Your instructions: Transcribe exactly, and only, the lines that run from the one containing "unfold getitem. destruct" through the end of the records.

Extracted data entries:
Lemma scan_spec (lib : library) (d : dir) :
  forall path acc r,
    scan lib path d acc = Ok r ->
    exists images sources,
      r = (acc.1 ++ images, acc.2 ++ sources) /\
      Forall2 (considered lib (part_of path d)) images sources.
Proof.
  induction d as [dirs files IH] using dir_ind'. intros path acc r.
  cbn [scan]. case_bool_decide as Hext.
  - intros H. bind_inv H as thisnbi Hconsider. destruct thisnbi as [thisnbi|].
    + injection H as <-. exists [thisnbi], [path]. split; [done|].
      constructor; [|constructor]. split; [done|].
      exists (Dir dirs files). split; [apply part_of_refl|done].
    + injection H as <-. exists [], []. rewrite !app_nil_r.
      split; [by destruct acc|constructor].
  - clear Hext.
    assert (Hpart : forall name sub path' d', (name, Some sub) ∈ dirs ->
              part_of (os_path_join path name) sub path' d' ->
              part_of path (Dir dirs files) path' d')
      by (intros; by eapply part_of_sub).
    revert acc IH Hpart. generalize (Dir dirs files) as top.
    induction dirs as [|[name [sub|]] l IHl]; intros top acc IH Hpart H.
    + injection H as <-. exists [], []. rewrite !app_nil_r.
      split; [by destruct acc|constructor].
    + bind_inv H as acc1 Hsub.
      apply (IH name sub) in Hsub as (images1 & sources1 & -> & H1); [|left].
      apply (IHl top) in H as (images2 & sources2 & -> & H2).
      * exists (images1 ++ images2), (sources1 ++ sources2). cbn [fst snd].
        rewrite !app_assoc. split; [done|]. apply Forall2_app; [|done].
        eapply Forall2_impl; [exact H1|].
        intros i src (Hext & d' & Hgood & Hd'). split; [done|].
        exists d'. split; [|done]. apply (Hpart name sub); [left|done].
      * intros name' sub' Hin. apply (IH name' sub'). by right.
      * intros name' sub' p' d' Hin. apply (Hpart name' sub'). by right.
    + apply (IHl top) in H; [done| |].
      * intros name' sub' Hin. apply (IH name' sub'). by right.
      * intros name' sub' p' d' Hin. apply (Hpart name' sub'). by right.
Qed.

Lemma plist_get_inv {A} (value : option A) (v : A) :
  plist_get value = Ok v -> value = Some v.
Proof. destruct value; [by intros [= ->]|done]. Qed.

Lemma getitem_elem_of {A} (l : list A) (i : N) (x : A) :
  getitem l i = Ok x -> x ∈ l.
Proof.
  unfold getitem. destruct (l !! N.to_nat i) eqn:H; [|done].
  intros [= <-]. by eapply list_elem_of_lookup_2.
Qed.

Written response:
  unfold getitem. destruct (l !! N.to_nat i) eqn:H; [|done].
  intros [= <-]. by eapply list_elem_of_lookup_2.
Qed.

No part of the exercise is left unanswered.